I was hoping to run a multi-method model as we had presences on quite a decent amount of transects with only one of the methods. I had been running the single-season models for each method separately as the transects were far enough apart (larger than an estimated home range size) that we never caught the same mouse lemur on two transects, so I treated the 2-week trapping session (or 12 nights for camera traps) as closed. I understand that the large gap between when the methods were completed would mean that it would be an open population for some transects. I want to account for the fact it would be open by running a multi-season, multi-method model. I'm not interested in the colonisation and extinction part of the multi-season model, just want to control for it. Also, the comparison of detection rates between methods isn't my main goal either, but it could be an interesting short paper. I have four different over-arching questions based on a variety of different landscape and anthropogenic occupancy covariates. My plan was to set the data up as follows: for sites where camera traps were set up shortly after Sherman trapping, I would consider these as a single season, so season 1. For sites where camera traps were set up months after the Sherman traps, I would treat these as separate seasons, so the Sherman trap data for these transects would be season 1, and the camera trap data would be season 2. This would mean the time of year for each method wouldn't be relevant. Does anyone know if this is the correct thing to do and is it possible?

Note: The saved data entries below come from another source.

(* ===== verification/ZiplistOps.v ===== *)
(** The operations of [Ziplist] that change a list: deletion, insertion and
    merging, each shown to keep the layout of [ZiplistFacts] and to act on the
    elements as on a list. *)

From S2P Require Import Prelude UtilNum Ziplist ZiplistFacts.

#[local] Open Scope Z_scope.

Module ZiplistOps.
Import UtilNum Ziplist ZiplistFacts.
#[local] Notation zlen l := (Z.of_nat (length l)) (only parsing).

Section ops.
Context (fill : nat -> Z).

(** ** Deleting *)

(** The entries [b] after the raw length before them has become [q]. *)
Definition reprev (q : Z) (b : list node) : list node :=
  match b with
  | [] => []
  | m :: b => (needs_big q, m.2) :: fixup (rawlen (needs_big q, m.2)) (rawlen m) b
  end.

Lemma reprev_contents q b : (reprev q b).*2 = b.*2.
Proof. destruct b as [|m b]; [done|]. cbn [reprev fmap list_fmap snd]. by rewrite fixup_contents. Qed.

Lemma rawlen_field big m : rawlen (big, m.2) = rawlen m + (fsize big - fsize m.1).
Proof. unfold rawlen. cbn [fst snd]. lia. Qed.

Lemma fixup_same r ns : fixup r r ns = ns.
Proof. destruct ns; [done|]. cbn [fixup]. by rewrite Z.eqb_refl. Qed.

(** Rewriting the first field of [m], with the cascade if its size changes. *)
Lemma cascade_if c A m big q b : field_ok big q -> wf (rawlen m) b ->
  11 + zlen A + rawlen (big, m.2) + size b + 4 * zlen b < 2 ^ 32 ->
  (if negb (fsize big - fsize m.1 =? 0)
   then __ziplistCascadeUpdate fill (around c A (big, m.2) q (rawlen m) b) (10 + zlen A)
   else Some (around c A (big, m.2) q (rawlen m) b)) =
  Some (around c A (big, m.2) q (rawlen (big, m.2)) (fixup (rawlen (big, m.2)) (rawlen m) b)).
Proof.
  intros Hf Hw HB. destruct (Z.eqb_spec (fsize big - fsize m.1) 0) as [H0|H0]; cbn [negb].
  - rewrite rawlen_field, H0, Z.add_0_r. by rewrite fixup_same.
  - by apply cascade_update_spec.
Qed.

(** The tail offset when the entries [d] before [m] go and its field changes. *)
Lemma tail_delete base (m : node) big b k :
  tailpos base ((big, m.2) :: b) =
    tailpos (base + k) (m :: b) - k + (if bool_decide (b = []) then 0 else fsize big - fsize m.1).
Proof.
  case_bool_decide as Hb.
  - subst b. cbn [tailpos]. lia.
  - rewrite (tailpos_cons base), (tailpos_cons (base + k)), rawlen_field by done.
    rewrite Z.add_assoc, (tailpos_shift b (fsize big - fsize m.1)).
    replace (base + k + rawlen m) with (base + rawlen m + k) by lia. rewrite (tailpos_shift b k). lia.
Qed.

(** The store in [__ziplistDelete]: the field of [m], and before it the last
    bytes of the deleted entries [d]. *)
Lemma store_before q d pm (m : node) rest : d <> [] -> wf q d -> 0 <= q < 2 ^ 32 ->
  exists D old, ser q d ++ field m.1 pm ++ rest = D ++ old ++ rest /\
    zlen old = fsize (needs_big q) /\ zlen D = size d - (fsize (needs_big q) - fsize m.1).
Proof.
  intros Hd Hw Hq. destruct d as [|n d]; [done|]. destruct Hw as [[_ Hn] _].
  assert (fsize (needs_big q) <= rawlen n + fsize m.1) as Hle.
  { pose proof (rawlen_min n) as Hr. pose proof (fsize_bounds m.1). destruct (needs_big q) eqn:Hb; cbn [fsize]; [|lia].
    unfold needs_big in Hb. apply Z.leb_le in Hb. destruct n as [[] s]; cbn [fst] in Hn; [|specialize (Hn eq_refl); lia].
    unfold rawlen in *. cbn [fst fsize] in *. lia. }
  pose proof (length_ser (n :: d) q) as Hl. pose proof (size_nonneg d). rewrite size_cons in *. pose proof (fsize_bounds m.1).
  pose proof (fsize_bounds (needs_big q)).
  set (X := ser q (n :: d) ++ field m.1 pm). set (k := Z.to_nat (zlen X - fsize (needs_big q))).
  assert (zlen X = rawlen n + size d + fsize m.1) as HX by (unfold X; rewrite length_app, Nat2Z.inj_add, length_field; lia).
  exists (take k X), (drop k X). rewrite app_assoc. fold X. split_and!.
  - by rewrite app_assoc, take_drop.
  - rewrite length_drop. lia.
  - rewrite length_take. lia.
Qed.

(** From the store of the field to the move of the entries kept. *)
Lemma delete_move A D old q (m : node) b c t totlen nextdiff p :
  let B := 11 + zlen A + zlen D + rawlen (needs_big q, m.2) + size b in
  zlen old = fsize (needs_big q) -> 0 <= q < 2 ^ 32 -> wf (rawlen m) b -> B < 2 ^ 32 ->
  p = 10 + zlen A + zlen D -> 0 <= t < 2 ^ 32 -> 0 <= t - totlen < 2 ^ 32 ->
  exists G, length G = length D /\
  ('(zl, _) ← zipStorePrevEntryLength (hdr B t c (A ++ D ++ old ++ body m.2 ++ ser (rawlen m) b ++ [255])) (Some p) q;
   tail_offset ← ZIPLIST_TAIL_OFFSET zl;
   zl ← set_ZIPLIST_TAIL_OFFSET zl (tail_offset - totlen);
   tail ← zipEntry zl p;
   e ← is_end zl (p + u32 (headersize tail + len tail));
   zl ← (if negb e
         then t ← ZIPLIST_TAIL_OFFSET zl; set_ZIPLIST_TAIL_OFFSET zl (t + nextdiff)
         else Some zl);
   bytes ← ZIPLIST_BYTES zl;
   zl ← mmove zl (10 + zlen A) p (Z.to_nat (u64 (bytes - p - 1)));
   Some (zl, nextdiff)) =
  Some (hdr B (t - totlen + (if bool_decide (b = []) then 0 else nextdiff)) c
    (A ++ (field (needs_big q) q ++ body m.2 ++ ser (rawlen m) b) ++ G ++ [255]), nextdiff).
Proof.
  intros B Hold Hq Hw HB -> Ht Htt. set (n := (needs_big q, m.2)). pose proof (size_nonneg b). pose proof (rawlen_min n) as Hn.
  assert (B = 11 + zlen A + zlen D + rawlen n + size b) as HBe by done. clearbody B.
  assert (field_ok (needs_big q) q) as Hf by (by apply field_needs_big).
  assert (forall x, hdr B x c (A ++ D ++ field (needs_big q) q ++ body m.2 ++ ser (rawlen m) b ++ [255]) =
    hdr B x c (A ++ D) ++ field n.1 q ++ body n.2 ++ ser (rawlen m) b ++ [255]) as Hz.
  { intros x. rewrite <- hdr_app. by rewrite <- app_assoc. }
  assert (forall x, 10 + zlen A + zlen D = zlen (hdr B x c (A ++ D))) as Hp by (intros x; rewrite length_hdr, length_app; lia).
  rewrite (app_assoc A D), hdr_app, store_over by done. bsimpl. rewrite <- hdr_app, <- app_assoc, get_tail by done. bsimpl.
  rewrite set_tail. bsimpl. rewrite Hz. rewrite (zipEntry_at _ _ _ n.1 q n.2 _ eq_refl (Hp _)) by (done || (rewrite <- surjective_pairing; lia)).
  bsimpl. cbn [headersize len]. rewrite entry_raw, <- surjective_pairing, uwrap_small by (unfold in_u; lia).
  set (t1 := t - totlen) in *.
  assert (is_end (hdr B t1 c (A ++ D) ++ field n.1 q ++ body n.2 ++ ser (rawlen m) b ++ [255])
    (10 + zlen A + zlen D + rawlen n) = Some (bool_decide (b = []))) as ->.
  { assert (10 + zlen A + zlen D + rawlen n = zlen (hdr B t1 c (A ++ D) ++ field n.1 q ++ body n.2)) as Hp1.
    { rewrite length_app, Nat2Z.inj_add, <- Hp, entry_bytes. by destruct n. }
    destruct b as [|m' b]; cbn [ser app].
    - eapply is_end_mark; [|done]. by rewrite <- !app_assoc.
    - destruct Hw as [Hm' _]. eapply is_end_at; [|done|apply Hm']. by rewrite <- !app_assoc. }
  bsimpl. rewrite <- Hz.
  assert ((if negb (bool_decide (b = [])) then
      t0 ← ZIPLIST_TAIL_OFFSET (hdr B t1 c (A ++ D ++ field (needs_big q) q ++ body m.2 ++ ser (rawlen m) b ++ [255]));
      set_ZIPLIST_TAIL_OFFSET (hdr B t1 c (A ++ D ++ field (needs_big q) q ++ body m.2 ++ ser (rawlen m) b ++ [255])) (t0 + nextdiff)
    else Some (hdr B t1 c (A ++ D ++ field (needs_big q) q ++ body m.2 ++ ser (rawlen m) b ++ [255]))) =
    Some (hdr B (t1 + (if bool_decide (b = []) then 0 else nextdiff)) c
      (A ++ D ++ field (needs_big q) q ++ body m.2 ++ ser (rawlen m) b ++ [255]))) as ->.
  { destruct (bool_decide (b = [])); cbn [negb]; [by rewrite Z.add_0_r|]. rewrite get_tail by done. bsimpl. by rewrite set_tail. }
  bsimpl. rewrite get_bytes by lia. bsimpl. set (t2 := t1 + _).
  set (M := field (needs_big q) q ++ body m.2 ++ ser (rawlen m) b).
  assert (zlen M = rawlen n + size b) as HM.
  { unfold M. rewrite app_assoc, length_app, Nat2Z.inj_add, length_ser. fold (n.2). rewrite entry_bytes. done. }
  destruct (mmove_left (hdr B t2 c A) D M [255] (10 + zlen A) (10 + zlen A + zlen D)
    (Z.to_nat (u64 (B - (10 + zlen A + zlen D) - 1)))) as (G & HG & HlG).
  { by rewrite length_hdr. }
  { by rewrite length_hdr. }
  { rewrite uwrap_small by (unfold in_u; lia). lia. }
  exists G. split; [done|]. rewrite <- hdr_app in HG. unfold M in HG at 1. rewrite <- !app_assoc in HG. rewrite HG. bsimpl.
  by rewrite <- hdr_app.
Qed.
Lemma index_spec zl ns c i : holds zl ns c -> - 2 ^ 31 < i ->
  ziplistIndex zl i = Some ((fun k => 10 + size (take k ns)) <$> entry_index ns i).
Proof.
  intros Hh Hi. unfold ziplistIndex, entry_index. destruct (Z.leb_spec 0 i) as [H0|H0].
  - rewrite (proj2 (Z.ltb_ge i 0)) by lia.
    change ZIPLIST_ENTRY_HEAD with (10 + size []).
    rewrite (index_forth_spec zl c ns [] _ i Hh (holds_fuel _ _ _ Hh) H0). bsimpl. cbn [app].
    destruct (Z.ltb_spec i (zlen ns)).
    + assert (exists n, ns !! Z.to_nat i = Some n) as [n Hn] by (apply lookup_lt_is_Some; lia).
      rewrite <- (take_drop_middle ns _ n Hn) in Hh. rewrite (holds_not_end _ _ _ _ _ Hh). done.
    + rewrite take_ge by lia. rewrite (holds_end _ _ _ Hh). done.
  - rewrite (proj2 (Z.ltb_lt i 0)), (proj2 (Z.leb_gt i _)), (holds_tail _ _ _ Hh) by lia. bsimpl.
    destruct ns as [|n a _] using rev_ind.
    + pose proof (holds_end zl [] c Hh) as He. change (10 + size []) with 10 in He. cbn [tailpos]. rewrite He. bsimpl.
      cbn [negb]. bsimpl. rewrite He. bsimpl. cbn [length]. by rewrite (proj2 (Z.leb_gt _ _)) by (simpl; lia).
    + rewrite tailpos_app by done. cbn [tailpos]. rewrite (holds_not_end _ _ _ _ _ Hh). bsimpl. cbn [negb].
      rewrite (holds_prevlen _ _ _ _ _ Hh). bsimpl.
      pose proof (holds_fuel _ _ _ Hh) as Hfu. rewrite length_app in *. cbn [length] in *.
      rewrite (index_back_spec zl c a n [] _ (- i - 1) Hh) by lia. bsimpl.
      assert (exists m b, a ++ [n] = take (length a - Z.to_nat (- i - 1)) a ++ m :: b) as (m & b & Hab).
      { assert (exists m, (a ++ [n]) !! (length a - Z.to_nat (- i - 1))%nat = Some m) as [m Hm]
          by (apply lookup_lt_is_Some; rewrite length_app; simpl; lia).
        pose proof (take_drop_middle _ _ _ Hm) as Htd. rewrite take_app_le in Htd by lia. by eexists _, _. }
      rewrite Hab in Hh. rewrite (holds_not_end _ _ _ _ _ Hh). bsimpl. cbn [orb].
      destruct (Z.leb_spec (- i) (Z.of_nat (length a + 1))).
      * replace (Z.to_nat (Z.of_nat (length a + 1) + i)) with (length a - Z.to_nat (- i - 1))%nat by lia.
        cbn [fmap option_fmap option_map]. rewrite take_app_le by lia.
        destruct (Z.ltb_spec (- i - 1) (zlen a)); [done|]. by replace (- i - 1 - zlen a) with 0 by lia.
      * rewrite (proj2 (Z.ltb_ge (- i - 1) _)) by lia. rewrite Z.gtb_ltb, (proj2 (Z.ltb_lt _ _)) by lia. done.
Qed.

Lemma ziplistNext_at zl a n b c : holds zl (a ++ n :: b) c ->
  ziplistNext zl (10 + size a) = Some (if bool_decide (b = []) then None else Some (10 + size (a ++ [n]))).
Proof.
  intros Hh. unfold ziplistNext. rewrite (holds_not_end _ _ _ _ _ Hh), (holds_raw _ _ _ _ _ Hh). bsimpl.
  rewrite <- Z.add_assoc, <- size_snoc. rewrite app_one in Hh. destruct b as [|m b].
  - rewrite app_nil_r in Hh. rewrite (holds_end _ _ _ Hh). done.
  - rewrite (holds_not_end _ _ _ _ _ Hh). done.
Qed.

(** The entry before one, and before the end mark. *)
Lemma ziplistPrev_at zl a b c : holds zl (a ++ b) c ->
  ziplistPrev zl (10 + size a) = Some ((fun k => 10 + size (take k a)) <$> entry_index a (-1)).
Proof.
  intros Hh. unfold ziplistPrev, entry_index. cbn [Z.leb Z.compare Z.opp].
  destruct a as [|m a _] using rev_ind.
  - change (10 + size []) with 10. cbn [length app] in Hh |- *. destruct b as [|n b].
    + pose proof (holds_end zl [] c Hh) as He. change (10 + size []) with 10 in He. rewrite He. bsimpl.
      rewrite (holds_tail _ _ _ Hh). bsimpl. cbn [tailpos]. by rewrite He.
    + pose proof (holds_not_end zl [] n b c Hh) as He. change (10 + size []) with 10 in He. by rewrite He.
  - rewrite length_app. cbn [length]. rewrite (proj2 (Z.leb_le _ _)) by lia. cbn [fmap option_fmap option_map].
    replace (Z.to_nat (Z.of_nat (length a + 1) + -1)) with (length a) by lia. rewrite take_app_length.
    pose proof (rawlen_min m). pose proof (size_nonneg a). destruct b as [|n b].
    + rewrite app_nil_r in Hh. rewrite (holds_end _ _ _ Hh). bsimpl. rewrite (holds_tail _ _ _ Hh). bsimpl.
      rewrite tailpos_app by done. cbn [tailpos]. by rewrite (holds_not_end _ _ _ _ _ Hh).
    + rewrite (holds_not_end _ _ _ _ _ Hh). bsimpl. rewrite (proj2 (Z.eqb_neq _ _)) by (rewrite size_snoc; lia).
      rewrite (holds_prevlen _ _ _ _ _ Hh). bsimpl. unfold last_raw. rewrite last_snoc. cbn [from_option].
      rewrite Z.gtb_ltb, (proj2 (Z.ltb_lt _ _)), size_snoc by lia. do 2 f_equal. lia.
Qed.

Lemma load_at zl a n b c v : holds zl (a ++ n :: b) c -> string2ll n.2 = Some v ->
  zipLoadInteger zl (10 + size a + (fsize n.1 + zlen (header_of n.2))) (enc_of n.2) = Some v.
Proof.
  intros Hh Hv. pose proof (holds_data _ _ _ _ _ Hh) as Hz. pose proof (data_pos a n b c) as Hp.
  unfold enc_of, data_of in *. rewrite Hv in *. apply string2ll_decimal in Hv as [Hr _]. rewrite Hz. apply load_spec; [done|apply Hp].
Qed.

(** The string an entry stands for, from what [ziplistGet] delivers. *)
Definition fetch (zl : list Z) (f : found) : option (list Z) :=
  match f with
  | FoundStr sstr slen => mread zl sstr (Z.to_nat slen)
  | FoundInt v => Some (decimal v)
  end.

Lemma get_spec zl a n b c : holds zl (a ++ n :: b) c ->
  exists f, ziplistGet zl (Some (10 + size a)) = Some (Some f) /\ fetch zl f = Some n.2.
Proof.
  intros Hh. unfold ziplistGet. rewrite (holds_not_end _ _ _ _ _ Hh), (holds_entry _ _ _ _ _ Hh). bsimpl. cbn [encoding headersize len].
  rewrite is_str_enc. destruct (string2ll n.2) as [v|] eqn:Hv.
  - rewrite (load_at _ _ _ _ _ v Hh Hv). bsimpl. apply string2ll_decimal in Hv as [Hr Hn].
    exists (FoundInt v). split; [done|]. cbn [fetch]. by rewrite Hn.
  - eexists. split; [done|]. cbn [fetch]. pose proof (holds_data _ _ _ _ _ Hh) as Hz. pose proof (data_pos a n b c) as Hp.
    unfold data_of in *. rewrite Hv in *. rewrite Hz. apply mread_mid; [apply Hp|lia].
Qed.

(** Comparing an element with the string [s], as both comparisons of the code do. *)
Lemma equal_str zl a n b c s : holds zl (a ++ n :: b) c -> string2ll n.2 = None ->
  (if zlen (data_of n.2) =? zlen s
   then bs ← mread zl (10 + size a + (fsize n.1 + zlen (header_of n.2))) (length s); Some (bool_decide (bs = s))
   else Some false) = Some (bool_decide (n.2 = s)).
Proof.
  intros Hh Hv. pose proof (holds_data _ _ _ _ _ Hh) as Hz. pose proof (data_pos a n b c) as Hp.
  unfold data_of in *. rewrite Hv in *. destruct (Z.eqb_spec (zlen n.2) (zlen s)) as [Hl|Hl].
  - rewrite Hz. rewrite mread_mid by (apply Hp || lia). done.
  - rewrite bool_decide_eq_false_2; [done|]. congruence.
Qed.

Lemma equal_int v s : in_s 64 v ->
  match string2ll s with Some w => v =? w | None => false end = bool_decide (decimal v = s).
Proof.
  intros Hv. destruct (string2ll s) as [w|] eqn:Hw.
  - pose proof Hw as [Hr ->]%string2ll_decimal. destruct (Z.eqb_spec v w) as [->|Hne].
    + by rewrite bool_decide_eq_true_2.
    + rewrite bool_decide_eq_false_2; [done|]. intros Heq.
      assert (string2ll (decimal v) = Some v) as Hs by (by apply string2ll_decimal). rewrite Heq in Hs. congruence.
  - rewrite bool_decide_eq_false_2; [done|]. intros <-. pose proof (proj2 (string2ll_decimal (decimal v) v) (conj Hv eq_refl)). congruence.
Qed.

Lemma compare_spec zl a n b c s : holds zl (a ++ n :: b) c ->
  ziplistCompare zl (10 + size a) s = Some (bool_decide (n.2 = s)).
Proof.
  intros Hh. unfold ziplistCompare. rewrite (holds_not_end _ _ _ _ _ Hh), (holds_entry _ _ _ _ _ Hh). bsimpl. cbn [encoding headersize len].
  rewrite is_str_enc. destruct (string2ll n.2) as [v|] eqn:Hv; [|by apply (equal_str _ _ _ _ _ _ Hh)].
  pose proof Hv as [Hr Hn]%string2ll_decimal. rewrite Hn, <- (equal_int v s Hr), try_spec.
  destruct (string2ll s) as [w|]; cbn [fmap option_fmap option_map]; [|done].
  rewrite <- Hn. by rewrite (load_at _ _ _ _ _ v Hh Hv).
Qed.

(** The first of every [skip + 1] elements that is [s], [k] being skipped
    before. *)
Fixpoint find_from {A} `{EqDecision A} (s : A) (skip k : nat) (l : list A) : option nat :=
  match l with
  | [] => None
  | x :: l =>
      match k with
      | O => if bool_decide (x = s) then Some O else S <$> find_from s skip skip l
      | S k => S <$> find_from s skip k l
      end
  end.

(** What the loop remembers of the search key. *)
Definition key_ok (s : list Z) (venc vll : Z) : Prop :=
  venc = 0 \/ match string2ll s with Some w => venc <> 0 /\ venc <> 255 /\ vll = w | None => venc = 255 end.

Or would running a single-season, multi-method model and removing the season 2 camera trap data be better? I have 11 transects which would be classed as two separate seasons (out of 69) and only 2 of these where they were caught on camera traps, but they were also caught in Sherman traps along these transects, so I'm not losing the presence point completely for that location.
Any advice or help would be greatly appreciated! I'm going around in circles trying to figure out what to do.
Thanks!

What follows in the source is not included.